WHAT YOU ARE ASKED TO DO:
How many lines below contain the string "that"? Reply with the figure and no further words.

EXERCISE MATERIALS below:

(* ===== verification/EventJson.v ===== *)
(** * The wire format of events

    bus.go's struct tags with [json.Unmarshal] (what the Valkey bus does with a
    message) and [json.Marshal] (what a producer does, tests/harness). *)

From S2P Require Import Prelude GoStrings Chan Crypto Json JsonParse JsonDecode Bus.

Local Open Scope Z_scope.

(** ** Decoding *)

(** Assignment to the [n]-th string field of a payload and of an event. *)
Definition set_payload_text (n : nat) (v : gostring) (p : EncryptedPayload) : EncryptedPayload :=
  let pick i old := if decide (i = n) then v else old in
  mkEncryptedPayload (pick 0%nat (ep_Algorithm p)) (pick 1%nat (ep_Version p)) (ep_SuiteID p)
    (pick 2%nat (ep_EncapsulatedKey p)) (pick 3%nat (ep_WrappedKey p)) (pick 4%nat (ep_Nonce p))
    (pick 5%nat (ep_PayloadNonce p)) (pick 6%nat (ep_Ciphertext p)).
Definition set_suite (z : Z) (p : EncryptedPayload) : EncryptedPayload :=
  mkEncryptedPayload (ep_Algorithm p) (ep_Version p) z (ep_EncapsulatedKey p) (ep_WrappedKey p) (ep_Nonce p)
    (ep_PayloadNonce p) (ep_Ciphertext p).

Definition set_event_text (n : nat) (v : gostring) (e : EncryptedEvent) : EncryptedEvent :=
  let pick i old := if decide (i = n) then v else old in
  mkEncryptedEvent (pick 0%nat (ee_Schema e)) (pick 1%nat (ee_EventID e)) (pick 2%nat (ee_TenantID e)) (pick 3%nat (ee_AppID e))
    (pick 4%nat (ee_TopicID e)) (pick 5%nat (ee_Type e)) (pick 6%nat (ee_EntityID e)) (ee_Version e)
    (pick 7%nat (ee_OriginUserID e)) (pick 8%nat (ee_UserID e)) (ee_CreatedAt e) (ee_Crypto e) (ee_RawChannel e) (ee_RoutingKey e).
Definition set_version (z : Z) (e : EncryptedEvent) : EncryptedEvent :=
  mkEncryptedEvent (ee_Schema e) (ee_EventID e) (ee_TenantID e) (ee_AppID e) (ee_TopicID e) (ee_Type e) (ee_EntityID e) z
    (ee_OriginUserID e) (ee_UserID e) (ee_CreatedAt e) (ee_Crypto e) (ee_RawChannel e) (ee_RoutingKey e).
Definition set_created (t : Time) (e : EncryptedEvent) : EncryptedEvent :=
  mkEncryptedEvent (ee_Schema e) (ee_EventID e) (ee_TenantID e) (ee_AppID e) (ee_TopicID e) (ee_Type e) (ee_EntityID e)
    (ee_Version e) (ee_OriginUserID e) (ee_UserID e) t (ee_Crypto e) (ee_RawChannel e) (ee_RoutingKey e).
Definition set_crypto (c : EncryptedPayload) (e : EncryptedEvent) : EncryptedEvent :=
  mkEncryptedEvent (ee_Schema e) (ee_EventID e) (ee_TenantID e) (ee_AppID e) (ee_TopicID e) (ee_Type e) (ee_EntityID e)
    (ee_Version e) (ee_OriginUserID e) (ee_UserID e) (ee_CreatedAt e) c (ee_RawChannel e) (ee_RoutingKey e).

Definition payload_text (k : string) (n : nat) : field EncryptedPayload := mkField (str k) (store_string (set_payload_text n)).
Definition payload_fields : list (field EncryptedPayload) :=
  [payload_text "algorithm" 0; payload_text "version" 1; mkField (str "suite_id") (store_uint16 set_suite);
   payload_text "encapsulated_key" 2; payload_text "wrapped_key" 3; payload_text "nonce" 4;
   payload_text "payload_nonce" 5; payload_text "ciphertext" 6].

(** [RawChannel] and [RoutingKey] have the tag "-" and no entry. *)
Definition event_text (k : string) (n : nat) : field EncryptedEvent := mkField (str k) (store_string (set_event_text n)).
Definition event_fields : list (field EncryptedEvent) :=
  [event_text "schema" 0; event_text "event_id" 1; event_text "tenant_id" 2; event_text "app_id" 3; event_text "topic_id" 4;
   event_text "type" 5; event_text "entity_id" 6; mkField (str "version") (store_int64 set_version);
   event_text "origin_user_id" 7; event_text "user_id" 8; mkField (str "created_at") (store_time set_created);
   mkField (str "crypto") (store_nested payload_fields ee_Crypto set_crypto)].

Definition zeroPayload : EncryptedPayload := mkEncryptedPayload [] [] 0 [] [] [] [] [].
Definition zeroEvent : EncryptedEvent := mkEncryptedEvent [] [] [] [] [] [] [] 0 [] [] zeroTime zeroPayload [] [].

(** [var event bus.EncryptedEvent; json.Unmarshal(message, &event)]; [None] when
    it returns an error. *)
Definition UnmarshalEvent (message : gostring) : option EncryptedEvent :=
  match Unmarshal event_fields message zeroEvent with
  | (e, true) => Some e
  | (_, false) => None
  end.

(** ** Encoding *)
Definition payload_json (p : EncryptedPayload) : json :=
  JObject (omit_text "algorithm" (ep_Algorithm p) ++ omit_text "version" (ep_Version p) ++ omit_int "suite_id" (ep_SuiteID p)
    ++ omit_text "encapsulated_key" (ep_EncapsulatedKey p) ++ omit_text "wrapped_key" (ep_WrappedKey p)
    ++ omit_text "nonce" (ep_Nonce p) ++ omit_text "payload_nonce" (ep_PayloadNonce p) ++ omit_text "ciphertext" (ep_Ciphertext p)).

(** A struct is never empty: [created_at] and [crypto] are always there. *)
Definition event_json (e : EncryptedEvent) : option json :=
  created ← time_member "created_at" (ee_CreatedAt e);
  Some (JObject (omit_text "schema" (ee_Schema e) ++ omit_text "event_id" (ee_EventID e) ++ text_member "tenant_id" (ee_TenantID e)
    ++ omit_text "app_id" (ee_AppID e) ++ omit_text "topic_id" (ee_TopicID e) ++ text_member "type" (ee_Type e)
    ++ omit_text "entity_id" (ee_EntityID e) ++ omit_int "version" (ee_Version e) ++ omit_text "origin_user_id" (ee_OriginUserID e)
    ++ omit_text "user_id" (ee_UserID e) ++ created ++ [(str "crypto", payload_json (ee_Crypto e))])).

Definition MarshalEvent (e : EncryptedEvent) : option gostring := print <$> event_json e.

Example unmarshal_ex :
  UnmarshalEvent (jtext "{'tenant_id':'acme','TYPE':'order','x':[1,{}],'version':-7,'crypto':{'suite_id':513,'nonce':null},'type':'late'}")
  = Some (mkEncryptedEvent [] [] (str "acme") [] [] (str "late") [] (-7) [] [] zeroTime (mkEncryptedPayload [] [] 513 [] [] [] [] []) [] []).
Proof. vm_compute. reflexivity. Qed.
Example unmarshal_rejects :
  UnmarshalEvent <$> [jtext "{'version':1.0}"; jtext "{'version':9223372036854775808}"; jtext "{'crypto':{'suite_id':65536}}";
    jtext "{'tenant_id':5}"; jtext "{'created_at':'yesterday'}"; jtext "[]"; jtext "{'type':'a'} x"; jtext "{'crypto':{'suite_id':-0}}"]
  = replicate 8 None.
Proof. vm_compute. reflexivity. Qed.
Example unmarshal_null : UnmarshalEvent (str "null") = Some zeroEvent.
Proof. vm_compute. reflexivity. Qed.

(** ** Properties *)

Abbreviation valid s := (ValidString s = true).

(** What a payload and an event can hold after decoding. *)
Record payload_typed (p : EncryptedPayload) : Prop := {
  pt_texts : Forall (λ s, valid s) [ep_Algorithm p; ep_Version p; ep_EncapsulatedKey p; ep_WrappedKey p; ep_Nonce p;
                                    ep_PayloadNonce p; ep_Ciphertext p];
  pt_suite : 0 ≤ ep_SuiteID p < 2 ^ 16;
}.
Record event_typed (e : EncryptedEvent) : Prop := {
  et_texts : Forall (λ s, valid s) [ee_Schema e; ee_EventID e; ee_TenantID e; ee_AppID e; ee_TopicID e; ee_Type e; ee_EntityID e;
                                    ee_OriginUserID e; ee_UserID e];
  et_version : - 2 ^ 63 ≤ ee_Version e < 2 ^ 63;
  et_created : time_read (ee_CreatedAt e);
  et_crypto : payload_typed (ee_Crypto e);
  et_channel : ee_RawChannel e = [];
  et_routing : ee_RoutingKey e = [];
}.

Lemma set_payload_text_typed n s p : valid s → payload_typed p → payload_typed (set_payload_text n s p).
Proof.
  intros Hs [Ht Hsu]. split; [|done]. simpl. repeat apply Forall_cons in Ht as [? Ht].
  repeat (apply Forall_cons; split; [by case_decide|]). done.
Qed.
Lemma set_event_text_typed n s e : valid s → event_typed e → event_typed (set_event_text n s e).
Proof.
  intros Hs [Ht ? ? ? ? ?]. split; try done. simpl. repeat apply Forall_cons in Ht as [? Ht].
  repeat (apply Forall_cons; split; [by case_decide|]). done.
Qed.

Lemma payload_store_typed v p : payload_typed p → payload_typed (store_struct payload_fields v p).1.
Proof.
  apply store_struct_inv. repeat (apply Forall_cons; split; [intros v' p'|]); [..|done]; simpl;
    first [apply store_string_inv; intros; by apply set_payload_text_typed | apply store_number_inv; intros z q Hz [? ?]; split; [done|simpl; lia]].
Qed.

Lemma event_store_typed v e : event_typed e → event_typed (store_struct event_fields v e).1.
Proof.
  apply store_struct_inv. repeat (apply Forall_cons; split; [intros v' e'|]); [..|done]; simpl;
    first [ apply store_string_inv; intros; by apply set_event_text_typed
          | apply store_number_inv; intros z q Hz []; split; try done; simpl; lia
          | apply store_time_inv; intros tm q Hz []; by split
          | idtac ].
  intros He. unfold store_nested. pose proof (payload_store_typed v' (ee_Crypto e') (et_crypto _ He)) as Hp.
  destruct (store_struct payload_fields v' (ee_Crypto e')) as [p o]. simpl in *. destruct He. by split.
Qed.

Lemma zeroEvent_typed : event_typed zeroEvent.
Proof. split; [by_decide|done|unfold time_read; by_decide|split; [by_decide|done]|done..]. Qed.

(** C14: whatever bytes arrive on the bus, an event that decoding accepts is
    well-formed: every text is valid UTF-8, the version fits 64 bits, the suite
    identifier 16, the creation time is a date of the calendar, and neither the
    source channel nor the routing key can be set by the message. *)
Theorem decoded_event_typed message e : UnmarshalEvent message = Some e → event_typed e.
Proof.
  unfold UnmarshalEvent, Unmarshal. destruct (parse_text message) as [v|]; [|done]. unfold succeeded.
  pose proof (event_store_typed v zeroEvent zeroEvent_typed) as H. destruct (store_struct event_fields v zeroEvent) as [e' o].
  destruct o; [|done..]. by intros [= <-].
Qed.

Definition demo_message : gostring :=
  jtext "{ 'schema':'realtime-event-v1','event_id':'e1','tenant_id':'acme','app_id':'shop','topic_id':'orders','type':'order\u00e9', 'created_at':'2024-02-29T07:05:09.12-01:30','version':7,'RoutingKey':'evil','routing_key':'evil','crypto':{'suite_id':513}}".

Lemma decoded_event_typed_witness : ∃ e, UnmarshalEvent demo_message = Some e ∧ ee_RoutingKey e = [].
Proof.
  assert (is_Some (UnmarshalEvent demo_message)) as [e He] by (vm_compute; eauto). exists e. split; [exact He|].
  exact (et_routing _ (decoded_event_typed demo_message e He)).
Defined.

(** An event a producer can write: what decoding can yield, at most a day off
    UTC. *)
Record event_ok (e : EncryptedEvent) : Prop := {
  eo_typed : event_typed e;
  eo_created : time_ok (ee_CreatedAt e);
}.

Lemma payload_json_ok p : json_ok 1 (payload_json p).
Proof. apply object_ok; [by_decide|]. solve_members. Qed.

Lemma event_json_ok e j : event_json e = Some j → json_ok 0 j.
Proof.
  unfold event_json. intros (created & Hc & <-%(inj Some))%bind_Some. apply object_ok; [by_decide|]. solve_members.
  - by apply (time_member_ok _ "created_at" (ee_CreatedAt e)).
  - apply Forall_singleton. split; [done|apply payload_json_ok].
Qed.

(** The members of a payload set its fields. *)
Lemma store_payload p :
  payload_typed p → store_struct payload_fields (payload_json p) zeroPayload = (p, Decoded).
Proof.
  intros [Ht Hs]. repeat apply Forall_cons in Ht as [? Ht]. unfold payload_json, store_struct.
  do 2 (erewrite (store_omit_text payload_fields) by done).
  erewrite (store_omit_int payload_fields); [|done|apply ParseUint_FormatInt; lia|lia|done].
  do 4 (erewrite (store_omit_text payload_fields) by done).
  rewrite <- (app_nil_r (omit_text _ (ep_Ciphertext p))). erewrite (store_omit_text payload_fields) by done. by destruct p.
Qed.

Lemma store_crypto p e :
  payload_typed p → ee_Crypto e = zeroPayload →
  store_members event_fields [(str "crypto", payload_json p)] e = (set_crypto p e, Decoded).
Proof.
  intros Hp He. erewrite store_decoded; [| |]; [|reflexivity|].
  2: { cbn [fstore]. unfold store_nested. rewrite He, store_payload by done. reflexivity. }
  done.
Qed.

(** An event a producer can write has a text, and the text decodes to it. *)
Lemma event_json_defined e :
  time_ok (ee_CreatedAt e) → time_member "created_at" (ee_CreatedAt e) = Some [(str "created_at", JString (rfc3339 (ee_CreatedAt e)))].
Proof. intros Hk. unfold time_member. rewrite decide_True; [done|]. split; apply Hk. Qed.

Lemma store_event e j : event_ok e → event_json e = Some j → store_struct event_fields j zeroEvent = (e, Decoded).
Proof.
  intros [[Ht Hv _ Hp Hc Hr] Hk] Ej. repeat apply Forall_cons in Ht as [? Ht].
  unfold event_json in Ej. rewrite event_json_defined in Ej by done. apply (inj Some) in Ej as <-. cbn [store_struct].
  do 2 (erewrite (store_omit_text event_fields) by done). erewrite (store_text event_fields) by done.
  do 2 (erewrite (store_omit_text event_fields) by done). erewrite (store_text event_fields) by done.
  erewrite (store_omit_text event_fields) by done.
  erewrite (store_omit_int event_fields); [|done|by apply ParseInt_FormatInt|lia|done].
  do 2 (erewrite (store_omit_text event_fields) by done). cbn [app].
  erewrite (store_time_text event_fields) by done. rewrite store_crypto by done.
  simpl. destruct e. simpl in *. by subst.
Qed.

Lemma event_text_decodes e : event_ok e → ∃ text, MarshalEvent e = Some text ∧ UnmarshalEvent text = Some e.
Proof.
  intros He. destruct (event_json e) as [j|] eqn:Ej; [|unfold event_json in Ej; by rewrite event_json_defined in Ej by apply He].
  exists (print j). split; [unfold MarshalEvent; by rewrite Ej|]. unfold UnmarshalEvent, Unmarshal.
  by rewrite (parse_print j (event_json_ok e j Ej)), (store_event e j He Ej).
Qed.

(** C15: what a producer marshals is what the gateway decodes: every event with
    valid texts, a version and a suite within their widths and a creation time
    has a JSON text, and that text decodes to the same event; so two events
    with the same text are the same event. *)
Theorem event_wire_roundtrip e :
  event_ok e →
  ∃ text, MarshalEvent e = Some text ∧ UnmarshalEvent text = Some e
    ∧ ∀ e', event_ok e' → MarshalEvent e' = Some text → e' = e.
Proof.
  intros He. destruct (event_text_decodes e He) as (text & Hm & Hu). exists text. split; [done|]. split; [done|].
  intros e' He' Hm'. destruct (event_text_decodes e' He') as (text' & Hm2 & Hu2). congruence.
Qed.

Definition demo_wire_event : EncryptedEvent :=
  mkEncryptedEvent SupportedEventSchema (str "e1") (str "acme") (str "shop") (str "orders") (str "order<é>") [] (-42) [] []
    (mkTime 2024 2 29 7 5 9 120000000 (-90)) (mkEncryptedPayload [] [] 513 (str "QUJD") (str "RA==") [] [] (str "x")) [] [].

Lemma event_wire_roundtrip_witness :
  ∃ text, MarshalEvent demo_wire_event = Some text ∧ UnmarshalEvent text = Some demo_wire_event.
Proof.
  destruct (event_wire_roundtrip demo_wire_event) as (text & Hm & Hu & _); [|by exists text]. split; [split|]; [by_decide|done|unfold time_read; by_decide|split; [by_decide|done]|done|done|by_decide].
Defined.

End of EXERCISE MATERIALS.

ANSWER TO THIS PROBLEM:
2